Promoting Interoperability Programs
CMS also proposes changes to the Medicare and Medicaid Promoting Interoperability Programs (PIPs) reporting periods and measures.
CMS proposes a continuous 90-day reporting period in calendar year (CY) 2021 for eligible hospitals in the Medicare PIP.
In addition, for the CY 2020 reporting period, CMS proposes making voluntary the measure that requires hospitals to query a prescription drug monitoring program. In last year’s final IPPS rule, CMS finalized a policy to require reporting on this measure in CY 2020. CMS also proposes removing the measure requiring hospitals to verify an opioid treatment agreement. America’s Essential Hospitals is pleased to see CMS has acknowledged its concerns on the readiness of these measures for inclusion in the PIPs.
CMS proposes that hospitals report four self-selected electronic clinical quality measures (eCQMs) for one calendar quarter in both the PIPs and the Inpatient Quality Reporting (IQR) Program in 2020 and 2021. For the CY 2022 reporting period, CMS proposes hospitals report one calendar quarter of data for three self-selected eCQMs and a new safe use of opioids eCQM.

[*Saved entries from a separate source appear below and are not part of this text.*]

(** *** The trapezoidal rule *)

Lemma trapz_terms_seq (d : F) (y : list F) :
  trapz_terms d y =
  (λ j, trapezoid d (default fzero (y !! S j)) (default fzero (y !! j)))
    <$> seq 0 (length y - 1).
Proof.
  apply list_eq. intros j. unfold trapz_terms.
  rewrite lookup_zip_with, lookup_drop, list_lookup_fmap. simpl.
  destruct (decide (j < length y - 1)) as [Hj|Hj].
  - rewrite lookup_take_lt by exact Hj.
    destruct (lookup_lt_is_Some_2 y (S j)) as [a Ha]; [lia|].
    destruct (lookup_lt_is_Some_2 y j) as [b Hb]; [lia|].
    rewrite (proj2 (lookup_seq 0 (length y - 1) j j)) by (split; [reflexivity|exact Hj]).
    simpl. rewrite Ha, Hb. reflexivity.
  - rewrite (lookup_ge_None_2 (seq 0 (length y - 1)) j) by (rewrite length_seq; lia).
    simpl. destruct (y !! S j) as [a|] eqn:Ha; [|reflexivity]. simpl.
    rewrite lookup_take_ge by lia. reflexivity.
Qed.

Lemma trapz_length (y : array2 F) (d : F) : length (trapz y d) = nrows y.
Proof. unfold trapz, sum_axis1. simpl. rewrite !length_fmap. reflexivity. Qed.

Lemma trapz_lookup (y : array2 F) (d : F) nr nt i :
  has_shape y nr nt → i < nr →
  trapz y d !! i =
  Some (fsum ((λ j, trapezoid d (cell y i (S j)) (cell y i j)) <$> seq 0 (nt - 1))).
Proof.
  intros Hy Hi. destruct (has_shape_row y nr nt i Hy Hi) as (r & Hr & Hlen).
  unfold trapz, sum_axis1. simpl.
  rewrite !list_lookup_fmap, Hr. simpl. rewrite trapz_terms_seq, Hlen.
  do 2 f_equal. apply list_fmap_ext. intros _ j _.
  unfold cell. rewrite Hr. reflexivity.
Qed.

(** *** angular_integration with the Jacobian *)

Lemma col_upto_radii (g : PolarGrid F) nr nt :
  grid_shape g nr nt → 0 < nt → col_upto g.1.2 nr 0 = Ok (radii g).
Proof.
  intros Hs Hnt. destruct (grid_col_radii g nr nt Hs Hnt) as (Hcol & _ & _).
  destruct g as [[p R] T]. unfold grid_shape in Hs.
  destruct Hs as (_ & [HR _] & _). injection HR as Hn _.
  simpl in *. unfold col in Hcol. rewrite Hn in Hcol. exact Hcol.
Qed.
(** * gpg-verifier: checksum manifests, hashing queue and detached verification

    A shallow embedding of the verification engine of the browser
    application: [checksum-addon.js] (manifest grammars, hashing backends,
    the sequential file queue, the checksum section shown and hidden by
    the main script) and, of [app.js], the input handlers with the state
    they write, the Start Over / Stop button, and the detached-signature
    branch of [verifySignature] with the stream it reads the data file
    through.

    Conventions of the embedding.
    - A JavaScript string is the list of its UTF-16 code units.
    - A regular-expression literal is a list of nodes, one per syntactic
      item of the literal, run by a backtracking matcher that follows the
      order in which the ECMAScript matcher explores alternatives.
    - The object used as the filename -> digest map is the list of its own
      properties in insertion order (array indices are enumerated first),
      with [Object.prototype] behind it: reading a name falls back on the
      members every object inherits, and an assignment to [__proto__]
      stores nothing.
    - The DOM is reduced to the events the properties talk about (what is
      displayed, which dialog is opened, which job starts hashing).
    - The cryptography and hashing libraries are collaborators: they appear
      as an interface ([Sha256]) or as environment values. *)

From Stdlib Require Import String Ascii.
From Stdlib Require Import List NArith Arith Bool Lia Sorted.
Import ListNotations.

Set Implicit Arguments.

(* ===================================================================== *)
(** ** JavaScript strings *)
(* ===================================================================== *)

Module JS.

Local Open Scope N_scope.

Meanwhile, in relation to the quality programs, the proposed rule:
- adopts two opioid-related cQMs in the IQR program, beginning with the CY 2021 reporting period;
- removes the claims-based hospitalwide all-cause readmission measure in the IQR program, beginning with the FY 2026 payment determination, and replaces it with the hybrid (claims and electronic health record data) hospitalwide all-cause readmission measure after two years of voluntary reporting of the hybrid measure;
- clarifies administrative policies for validation of the National Health Safety Network health care–associated infection measure data, in both the Value-based Purchasing and Hospital Acquired Conditions (HAC) Reduction programs, beginning with CY 2020 data collection, when the IQR program will no longer collect data on those measures; and
- adopts a measure removal process in the HAC Reduction Program that aligns with removal factor policies previously adopted in other quality programs.
Additionally, beginning as early as spring 2020, CMS plans to include in confidential hospital-specific reports data stratified by patient dual-eligible status for the six readmissions measures included in the HRRP. These reports will not impact payment adjustment factors under the HRRP.
New Technology Add-on Payments
Medicare pays hospitals an add-on payment for certain high-cost cases involving the use of new technologies, up to 50 percent of the cost of these new technologies. CMS proposes increasing the reimbursement for new technology add-on cases to 65 percent. Additionally, CMS proposes modernizing the new technology add-on approval process in an attempt to spur innovation and improve access to these technologies.
CMS is accepting comments on the proposed rule until June 24.
America’s Essential Hospitals is analyzing the proposed rule for comment and will send members a detailed Action Update.